Stored items
□ □ □ □
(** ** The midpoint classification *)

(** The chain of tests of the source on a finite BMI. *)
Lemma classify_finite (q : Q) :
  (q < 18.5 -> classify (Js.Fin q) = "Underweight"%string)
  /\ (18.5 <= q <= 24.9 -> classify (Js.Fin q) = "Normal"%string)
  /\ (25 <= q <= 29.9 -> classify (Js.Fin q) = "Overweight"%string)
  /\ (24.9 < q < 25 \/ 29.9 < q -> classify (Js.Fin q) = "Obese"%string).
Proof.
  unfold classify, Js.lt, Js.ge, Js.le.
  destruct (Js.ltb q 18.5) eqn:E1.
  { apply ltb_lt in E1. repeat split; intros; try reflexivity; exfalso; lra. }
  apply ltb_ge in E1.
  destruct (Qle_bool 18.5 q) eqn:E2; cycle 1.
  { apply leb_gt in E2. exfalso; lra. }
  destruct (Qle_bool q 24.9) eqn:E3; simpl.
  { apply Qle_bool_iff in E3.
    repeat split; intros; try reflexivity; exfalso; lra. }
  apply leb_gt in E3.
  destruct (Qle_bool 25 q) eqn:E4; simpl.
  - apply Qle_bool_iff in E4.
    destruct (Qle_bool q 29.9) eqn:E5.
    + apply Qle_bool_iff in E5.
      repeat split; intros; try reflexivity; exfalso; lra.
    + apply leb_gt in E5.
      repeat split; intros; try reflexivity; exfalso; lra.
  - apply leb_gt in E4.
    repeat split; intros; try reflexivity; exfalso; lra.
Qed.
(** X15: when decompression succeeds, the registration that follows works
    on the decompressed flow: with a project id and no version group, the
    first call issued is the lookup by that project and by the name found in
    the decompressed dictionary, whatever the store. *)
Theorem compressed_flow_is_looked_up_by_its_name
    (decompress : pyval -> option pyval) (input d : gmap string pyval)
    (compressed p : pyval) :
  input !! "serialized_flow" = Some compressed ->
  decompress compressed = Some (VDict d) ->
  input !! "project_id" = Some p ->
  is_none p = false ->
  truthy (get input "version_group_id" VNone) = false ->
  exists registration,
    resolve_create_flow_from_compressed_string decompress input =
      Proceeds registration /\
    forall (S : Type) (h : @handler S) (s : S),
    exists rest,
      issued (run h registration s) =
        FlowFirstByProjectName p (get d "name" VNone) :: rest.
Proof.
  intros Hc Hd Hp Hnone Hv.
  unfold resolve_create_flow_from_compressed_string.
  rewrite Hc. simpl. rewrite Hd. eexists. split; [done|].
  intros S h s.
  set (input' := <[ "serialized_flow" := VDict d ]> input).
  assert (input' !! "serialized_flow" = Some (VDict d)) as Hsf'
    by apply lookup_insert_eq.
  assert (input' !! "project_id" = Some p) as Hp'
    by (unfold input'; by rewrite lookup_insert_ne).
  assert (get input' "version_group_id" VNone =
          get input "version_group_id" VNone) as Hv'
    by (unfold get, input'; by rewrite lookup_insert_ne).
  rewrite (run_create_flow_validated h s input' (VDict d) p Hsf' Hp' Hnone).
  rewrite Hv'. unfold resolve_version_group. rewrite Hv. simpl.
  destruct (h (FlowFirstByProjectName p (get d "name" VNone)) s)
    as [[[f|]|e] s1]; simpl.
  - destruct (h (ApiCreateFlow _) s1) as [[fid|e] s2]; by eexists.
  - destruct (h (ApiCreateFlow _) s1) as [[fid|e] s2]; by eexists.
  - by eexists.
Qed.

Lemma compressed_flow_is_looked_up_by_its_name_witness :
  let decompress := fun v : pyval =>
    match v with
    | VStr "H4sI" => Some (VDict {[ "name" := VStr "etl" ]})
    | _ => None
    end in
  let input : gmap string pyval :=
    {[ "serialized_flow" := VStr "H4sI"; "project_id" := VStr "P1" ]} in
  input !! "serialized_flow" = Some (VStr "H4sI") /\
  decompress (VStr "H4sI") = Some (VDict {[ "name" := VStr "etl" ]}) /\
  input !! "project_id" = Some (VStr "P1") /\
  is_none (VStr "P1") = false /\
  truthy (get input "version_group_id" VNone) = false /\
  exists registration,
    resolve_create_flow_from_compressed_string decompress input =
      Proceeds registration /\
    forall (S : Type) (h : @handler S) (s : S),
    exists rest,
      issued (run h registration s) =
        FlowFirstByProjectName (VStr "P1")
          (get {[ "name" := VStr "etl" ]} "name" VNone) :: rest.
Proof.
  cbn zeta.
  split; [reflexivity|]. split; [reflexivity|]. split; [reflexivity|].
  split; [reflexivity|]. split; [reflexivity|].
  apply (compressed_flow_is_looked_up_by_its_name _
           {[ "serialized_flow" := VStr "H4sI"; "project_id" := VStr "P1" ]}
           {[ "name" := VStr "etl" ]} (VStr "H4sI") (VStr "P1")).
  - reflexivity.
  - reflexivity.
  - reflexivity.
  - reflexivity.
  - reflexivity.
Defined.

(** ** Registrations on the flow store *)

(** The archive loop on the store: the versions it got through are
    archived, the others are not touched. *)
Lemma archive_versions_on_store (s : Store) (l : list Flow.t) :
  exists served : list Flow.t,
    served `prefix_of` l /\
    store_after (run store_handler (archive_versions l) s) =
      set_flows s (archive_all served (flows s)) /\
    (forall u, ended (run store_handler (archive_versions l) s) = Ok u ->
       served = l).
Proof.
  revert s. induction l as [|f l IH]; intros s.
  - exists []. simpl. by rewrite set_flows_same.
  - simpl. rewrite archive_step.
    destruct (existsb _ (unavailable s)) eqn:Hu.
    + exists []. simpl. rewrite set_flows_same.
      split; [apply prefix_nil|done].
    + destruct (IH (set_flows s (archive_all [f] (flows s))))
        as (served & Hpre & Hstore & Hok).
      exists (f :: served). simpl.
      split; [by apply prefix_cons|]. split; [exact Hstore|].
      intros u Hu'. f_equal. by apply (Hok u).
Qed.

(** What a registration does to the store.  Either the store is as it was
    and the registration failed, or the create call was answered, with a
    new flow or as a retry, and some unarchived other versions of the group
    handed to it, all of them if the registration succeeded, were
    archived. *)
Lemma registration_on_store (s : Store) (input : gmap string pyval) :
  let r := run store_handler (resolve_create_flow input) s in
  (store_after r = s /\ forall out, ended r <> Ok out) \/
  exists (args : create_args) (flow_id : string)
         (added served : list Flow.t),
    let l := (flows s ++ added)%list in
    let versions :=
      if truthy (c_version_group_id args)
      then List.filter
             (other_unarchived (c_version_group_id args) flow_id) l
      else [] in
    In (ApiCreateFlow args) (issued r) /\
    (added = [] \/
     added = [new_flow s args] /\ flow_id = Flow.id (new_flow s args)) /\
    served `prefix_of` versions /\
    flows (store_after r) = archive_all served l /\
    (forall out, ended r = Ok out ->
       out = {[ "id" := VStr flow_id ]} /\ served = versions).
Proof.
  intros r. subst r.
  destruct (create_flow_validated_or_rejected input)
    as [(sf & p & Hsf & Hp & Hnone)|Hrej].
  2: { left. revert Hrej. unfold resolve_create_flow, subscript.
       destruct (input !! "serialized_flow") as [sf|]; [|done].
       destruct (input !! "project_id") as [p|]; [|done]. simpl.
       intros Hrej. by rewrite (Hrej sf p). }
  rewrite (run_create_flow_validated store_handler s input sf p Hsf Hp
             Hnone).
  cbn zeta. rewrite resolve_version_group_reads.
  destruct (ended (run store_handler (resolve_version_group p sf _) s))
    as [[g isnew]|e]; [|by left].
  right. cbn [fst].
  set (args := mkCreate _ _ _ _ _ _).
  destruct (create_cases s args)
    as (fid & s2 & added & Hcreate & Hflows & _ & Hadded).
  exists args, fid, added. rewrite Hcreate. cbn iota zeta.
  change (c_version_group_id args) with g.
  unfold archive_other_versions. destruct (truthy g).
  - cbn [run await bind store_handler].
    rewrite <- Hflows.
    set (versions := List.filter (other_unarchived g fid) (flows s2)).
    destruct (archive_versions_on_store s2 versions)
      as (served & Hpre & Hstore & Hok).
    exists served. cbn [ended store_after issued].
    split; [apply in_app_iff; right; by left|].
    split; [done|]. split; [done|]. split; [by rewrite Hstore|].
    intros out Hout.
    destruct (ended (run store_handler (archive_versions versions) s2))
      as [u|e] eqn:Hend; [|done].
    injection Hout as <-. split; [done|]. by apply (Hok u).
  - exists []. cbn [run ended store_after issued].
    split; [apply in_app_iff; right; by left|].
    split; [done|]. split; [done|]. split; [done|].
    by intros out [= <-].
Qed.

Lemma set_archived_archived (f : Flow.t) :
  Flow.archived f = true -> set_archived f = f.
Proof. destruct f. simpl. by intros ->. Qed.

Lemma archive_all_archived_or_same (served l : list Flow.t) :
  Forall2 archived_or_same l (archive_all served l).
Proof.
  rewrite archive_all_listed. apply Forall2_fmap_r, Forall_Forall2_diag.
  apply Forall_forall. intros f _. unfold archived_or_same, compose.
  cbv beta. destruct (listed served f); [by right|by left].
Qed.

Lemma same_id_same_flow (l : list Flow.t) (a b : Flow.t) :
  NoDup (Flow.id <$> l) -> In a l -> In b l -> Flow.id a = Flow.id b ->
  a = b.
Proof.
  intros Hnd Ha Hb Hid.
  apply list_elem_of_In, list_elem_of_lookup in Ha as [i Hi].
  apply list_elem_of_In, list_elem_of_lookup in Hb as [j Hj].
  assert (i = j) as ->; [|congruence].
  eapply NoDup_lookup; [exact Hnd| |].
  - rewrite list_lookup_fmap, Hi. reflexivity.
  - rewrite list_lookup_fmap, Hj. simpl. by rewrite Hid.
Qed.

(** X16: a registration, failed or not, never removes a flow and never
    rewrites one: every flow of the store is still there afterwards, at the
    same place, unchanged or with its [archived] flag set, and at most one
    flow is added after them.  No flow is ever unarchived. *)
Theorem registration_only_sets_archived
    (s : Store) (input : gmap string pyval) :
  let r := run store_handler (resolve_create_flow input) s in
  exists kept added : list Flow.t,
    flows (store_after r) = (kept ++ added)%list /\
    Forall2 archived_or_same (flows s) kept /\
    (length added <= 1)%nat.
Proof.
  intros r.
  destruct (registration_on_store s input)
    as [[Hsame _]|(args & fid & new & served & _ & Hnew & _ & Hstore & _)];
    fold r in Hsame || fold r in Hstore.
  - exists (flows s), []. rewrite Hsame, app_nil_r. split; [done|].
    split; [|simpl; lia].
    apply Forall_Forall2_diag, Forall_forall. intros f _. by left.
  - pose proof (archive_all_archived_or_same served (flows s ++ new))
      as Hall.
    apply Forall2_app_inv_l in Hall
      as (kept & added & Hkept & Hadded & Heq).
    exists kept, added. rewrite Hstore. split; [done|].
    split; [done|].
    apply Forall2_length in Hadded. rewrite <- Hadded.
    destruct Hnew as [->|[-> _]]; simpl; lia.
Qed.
□ □ □ □
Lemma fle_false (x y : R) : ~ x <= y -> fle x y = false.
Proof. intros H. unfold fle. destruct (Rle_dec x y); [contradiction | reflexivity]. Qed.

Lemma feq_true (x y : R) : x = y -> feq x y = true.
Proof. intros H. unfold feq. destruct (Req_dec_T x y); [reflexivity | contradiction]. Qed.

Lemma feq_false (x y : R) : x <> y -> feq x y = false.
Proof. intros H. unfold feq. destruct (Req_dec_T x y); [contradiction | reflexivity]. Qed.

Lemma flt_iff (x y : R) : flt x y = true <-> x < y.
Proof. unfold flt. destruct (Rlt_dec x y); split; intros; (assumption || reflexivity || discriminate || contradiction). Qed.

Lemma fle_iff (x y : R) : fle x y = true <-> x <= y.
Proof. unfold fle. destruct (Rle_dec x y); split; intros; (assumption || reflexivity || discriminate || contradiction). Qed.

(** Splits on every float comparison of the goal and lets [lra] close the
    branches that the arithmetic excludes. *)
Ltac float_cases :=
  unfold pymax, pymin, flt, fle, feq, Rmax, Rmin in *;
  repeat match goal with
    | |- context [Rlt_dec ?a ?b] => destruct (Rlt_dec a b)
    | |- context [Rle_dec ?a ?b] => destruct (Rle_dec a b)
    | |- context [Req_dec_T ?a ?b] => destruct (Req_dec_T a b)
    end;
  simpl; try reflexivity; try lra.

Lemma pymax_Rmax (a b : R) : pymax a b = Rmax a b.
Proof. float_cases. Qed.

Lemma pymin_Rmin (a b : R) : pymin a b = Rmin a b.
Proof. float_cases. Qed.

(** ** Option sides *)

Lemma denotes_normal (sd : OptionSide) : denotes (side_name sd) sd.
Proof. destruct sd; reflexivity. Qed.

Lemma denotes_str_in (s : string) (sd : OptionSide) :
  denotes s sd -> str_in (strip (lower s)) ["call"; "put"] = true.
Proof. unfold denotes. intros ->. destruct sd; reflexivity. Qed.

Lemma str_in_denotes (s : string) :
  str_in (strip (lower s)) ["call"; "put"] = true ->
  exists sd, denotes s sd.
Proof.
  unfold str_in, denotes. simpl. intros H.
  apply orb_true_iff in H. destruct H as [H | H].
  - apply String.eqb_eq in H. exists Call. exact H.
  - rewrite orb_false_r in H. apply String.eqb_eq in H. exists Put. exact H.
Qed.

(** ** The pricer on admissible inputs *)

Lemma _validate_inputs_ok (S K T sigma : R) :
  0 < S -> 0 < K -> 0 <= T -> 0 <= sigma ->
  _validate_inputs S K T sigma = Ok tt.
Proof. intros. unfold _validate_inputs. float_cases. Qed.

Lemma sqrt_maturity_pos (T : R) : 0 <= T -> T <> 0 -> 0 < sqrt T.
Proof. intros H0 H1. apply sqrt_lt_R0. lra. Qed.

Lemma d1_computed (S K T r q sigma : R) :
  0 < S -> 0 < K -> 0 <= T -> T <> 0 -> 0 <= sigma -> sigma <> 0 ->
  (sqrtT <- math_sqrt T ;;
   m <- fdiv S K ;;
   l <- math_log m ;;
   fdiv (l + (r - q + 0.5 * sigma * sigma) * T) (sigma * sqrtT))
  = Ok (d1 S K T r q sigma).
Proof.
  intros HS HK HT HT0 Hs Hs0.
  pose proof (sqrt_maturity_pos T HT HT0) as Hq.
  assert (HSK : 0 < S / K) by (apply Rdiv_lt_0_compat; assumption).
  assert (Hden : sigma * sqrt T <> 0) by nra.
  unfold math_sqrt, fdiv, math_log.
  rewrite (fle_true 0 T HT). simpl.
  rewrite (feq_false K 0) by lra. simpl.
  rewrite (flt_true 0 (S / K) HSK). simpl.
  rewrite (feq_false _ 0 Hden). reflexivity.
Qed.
□ □ □ □
=== EXERCISE DESCRIPTION ===
Using the records above, copy word for word the line with "(** ** The midpoint classification *)", the line with "(decompress : pyval", and every line between them.

=== ANSWER SPACE ===
(** ** The midpoint classification *)

(** The chain of tests of the source on a finite BMI. *)
Lemma classify_finite (q : Q) :
  (q < 18.5 -> classify (Js.Fin q) = "Underweight"%string)
  /\ (18.5 <= q <= 24.9 -> classify (Js.Fin q) = "Normal"%string)
  /\ (25 <= q <= 29.9 -> classify (Js.Fin q) = "Overweight"%string)
  /\ (24.9 < q < 25 \/ 29.9 < q -> classify (Js.Fin q) = "Obese"%string).
Proof.
  unfold classify, Js.lt, Js.ge, Js.le.
  destruct (Js.ltb q 18.5) eqn:E1.
  { apply ltb_lt in E1. repeat split; intros; try reflexivity; exfalso; lra. }
  apply ltb_ge in E1.
  destruct (Qle_bool 18.5 q) eqn:E2; cycle 1.
  { apply leb_gt in E2. exfalso; lra. }
  destruct (Qle_bool q 24.9) eqn:E3; simpl.
  { apply Qle_bool_iff in E3.
    repeat split; intros; try reflexivity; exfalso; lra. }
  apply leb_gt in E3.
  destruct (Qle_bool 25 q) eqn:E4; simpl.
  - apply Qle_bool_iff in E4.
    destruct (Qle_bool q 29.9) eqn:E5.
    + apply Qle_bool_iff in E5.
      repeat split; intros; try reflexivity; exfalso; lra.
    + apply leb_gt in E5.
      repeat split; intros; try reflexivity; exfalso; lra.
  - apply leb_gt in E4.
    repeat split; intros; try reflexivity; exfalso; lra.
Qed.
(** X15: when decompression succeeds, the registration that follows works
    on the decompressed flow: with a project id and no version group, the
    first call issued is the lookup by that project and by the name found in
    the decompressed dictionary, whatever the store. *)
Theorem compressed_flow_is_looked_up_by_its_name
    (decompress : pyval -> option pyval) (input d : gmap string pyval)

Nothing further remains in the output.